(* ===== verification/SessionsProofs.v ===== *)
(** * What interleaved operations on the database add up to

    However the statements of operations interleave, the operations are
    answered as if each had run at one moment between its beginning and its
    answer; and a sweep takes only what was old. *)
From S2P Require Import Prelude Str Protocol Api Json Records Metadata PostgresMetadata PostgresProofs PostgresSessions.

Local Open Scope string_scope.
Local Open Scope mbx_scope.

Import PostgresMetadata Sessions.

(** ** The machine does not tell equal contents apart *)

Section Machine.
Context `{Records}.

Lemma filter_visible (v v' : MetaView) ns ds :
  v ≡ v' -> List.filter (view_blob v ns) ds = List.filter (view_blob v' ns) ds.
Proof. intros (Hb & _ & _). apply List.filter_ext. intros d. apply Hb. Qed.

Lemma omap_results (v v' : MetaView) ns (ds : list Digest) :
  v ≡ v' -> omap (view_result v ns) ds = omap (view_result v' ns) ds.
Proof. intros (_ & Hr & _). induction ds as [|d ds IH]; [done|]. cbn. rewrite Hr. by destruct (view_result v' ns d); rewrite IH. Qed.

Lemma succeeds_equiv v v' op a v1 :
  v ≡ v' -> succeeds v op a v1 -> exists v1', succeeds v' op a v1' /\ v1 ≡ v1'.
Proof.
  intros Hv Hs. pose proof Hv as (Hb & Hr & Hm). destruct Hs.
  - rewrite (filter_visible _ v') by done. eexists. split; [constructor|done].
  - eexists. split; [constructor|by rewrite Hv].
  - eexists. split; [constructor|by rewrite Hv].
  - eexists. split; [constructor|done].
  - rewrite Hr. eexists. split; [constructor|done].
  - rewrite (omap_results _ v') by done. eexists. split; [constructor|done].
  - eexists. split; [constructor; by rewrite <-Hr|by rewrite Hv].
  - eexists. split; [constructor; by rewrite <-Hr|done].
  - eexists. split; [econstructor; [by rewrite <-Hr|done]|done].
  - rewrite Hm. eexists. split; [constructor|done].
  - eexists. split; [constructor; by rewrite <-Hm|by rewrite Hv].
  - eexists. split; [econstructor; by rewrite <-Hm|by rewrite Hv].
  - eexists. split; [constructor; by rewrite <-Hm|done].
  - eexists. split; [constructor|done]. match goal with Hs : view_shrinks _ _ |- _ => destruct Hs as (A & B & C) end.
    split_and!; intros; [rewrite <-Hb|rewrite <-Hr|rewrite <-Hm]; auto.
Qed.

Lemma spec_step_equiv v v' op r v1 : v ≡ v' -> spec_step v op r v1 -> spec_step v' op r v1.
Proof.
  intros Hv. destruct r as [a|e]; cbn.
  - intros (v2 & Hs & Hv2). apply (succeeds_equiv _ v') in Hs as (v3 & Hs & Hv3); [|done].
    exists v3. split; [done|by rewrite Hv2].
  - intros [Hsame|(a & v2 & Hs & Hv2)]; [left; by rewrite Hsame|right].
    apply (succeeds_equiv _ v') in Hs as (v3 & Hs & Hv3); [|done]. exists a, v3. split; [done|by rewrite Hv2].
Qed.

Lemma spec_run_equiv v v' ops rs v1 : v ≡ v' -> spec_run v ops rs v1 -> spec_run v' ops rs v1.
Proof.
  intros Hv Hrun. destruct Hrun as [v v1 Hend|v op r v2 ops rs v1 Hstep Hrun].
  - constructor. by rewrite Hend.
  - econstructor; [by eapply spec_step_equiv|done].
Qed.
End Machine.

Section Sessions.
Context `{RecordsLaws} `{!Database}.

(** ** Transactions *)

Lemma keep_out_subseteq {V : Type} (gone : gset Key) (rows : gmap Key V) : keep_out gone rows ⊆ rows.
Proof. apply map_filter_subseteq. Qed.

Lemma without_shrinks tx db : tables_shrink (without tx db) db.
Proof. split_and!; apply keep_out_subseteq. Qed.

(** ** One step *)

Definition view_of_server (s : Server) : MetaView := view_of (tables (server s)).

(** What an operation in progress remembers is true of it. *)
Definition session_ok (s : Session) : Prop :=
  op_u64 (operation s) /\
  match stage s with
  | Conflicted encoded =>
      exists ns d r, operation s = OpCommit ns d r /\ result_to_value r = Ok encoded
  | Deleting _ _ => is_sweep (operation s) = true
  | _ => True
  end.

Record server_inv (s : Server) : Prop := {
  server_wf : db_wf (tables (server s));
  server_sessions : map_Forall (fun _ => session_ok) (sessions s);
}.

# # # # #

Write down exactly the span of lines above from the one containing "(** * What interleaved" to the one containing "- eexists. split; [econstructor; by", both ends included.

> _Response to the task_:
(** * What interleaved operations on the database add up to

    However the statements of operations interleave, the operations are
    answered as if each had run at one moment between its beginning and its
    answer; and a sweep takes only what was old. *)
From S2P Require Import Prelude Str Protocol Api Json Records Metadata PostgresMetadata PostgresProofs PostgresSessions.

Local Open Scope string_scope.
Local Open Scope mbx_scope.

Import PostgresMetadata Sessions.

(** ** The machine does not tell equal contents apart *)

Section Machine.
Context `{Records}.

Lemma filter_visible (v v' : MetaView) ns ds :
  v ≡ v' -> List.filter (view_blob v ns) ds = List.filter (view_blob v' ns) ds.
Proof. intros (Hb & _ & _). apply List.filter_ext. intros d. apply Hb. Qed.

Lemma omap_results (v v' : MetaView) ns (ds : list Digest) :
  v ≡ v' -> omap (view_result v ns) ds = omap (view_result v' ns) ds.
Proof. intros (_ & Hr & _). induction ds as [|d ds IH]; [done|]. cbn. rewrite Hr. by destruct (view_result v' ns d); rewrite IH. Qed.

Lemma succeeds_equiv v v' op a v1 :
  v ≡ v' -> succeeds v op a v1 -> exists v1', succeeds v' op a v1' /\ v1 ≡ v1'.
Proof.
  intros Hv Hs. pose proof Hv as (Hb & Hr & Hm). destruct Hs.
  - rewrite (filter_visible _ v') by done. eexists. split; [constructor|done].
  - eexists. split; [constructor|by rewrite Hv].
  - eexists. split; [constructor|by rewrite Hv].
  - eexists. split; [constructor|done].
  - rewrite Hr. eexists. split; [constructor|done].
  - rewrite (omap_results _ v') by done. eexists. split; [constructor|done].
  - eexists. split; [constructor; by rewrite <-Hr|by rewrite Hv].
  - eexists. split; [constructor; by rewrite <-Hr|done].
  - eexists. split; [econstructor; [by rewrite <-Hr|done]|done].
  - rewrite Hm. eexists. split; [constructor|done].
  - eexists. split; [constructor; by rewrite <-Hm|by rewrite Hv].
  - eexists. split; [econstructor; by rewrite <-Hm|by rewrite Hv].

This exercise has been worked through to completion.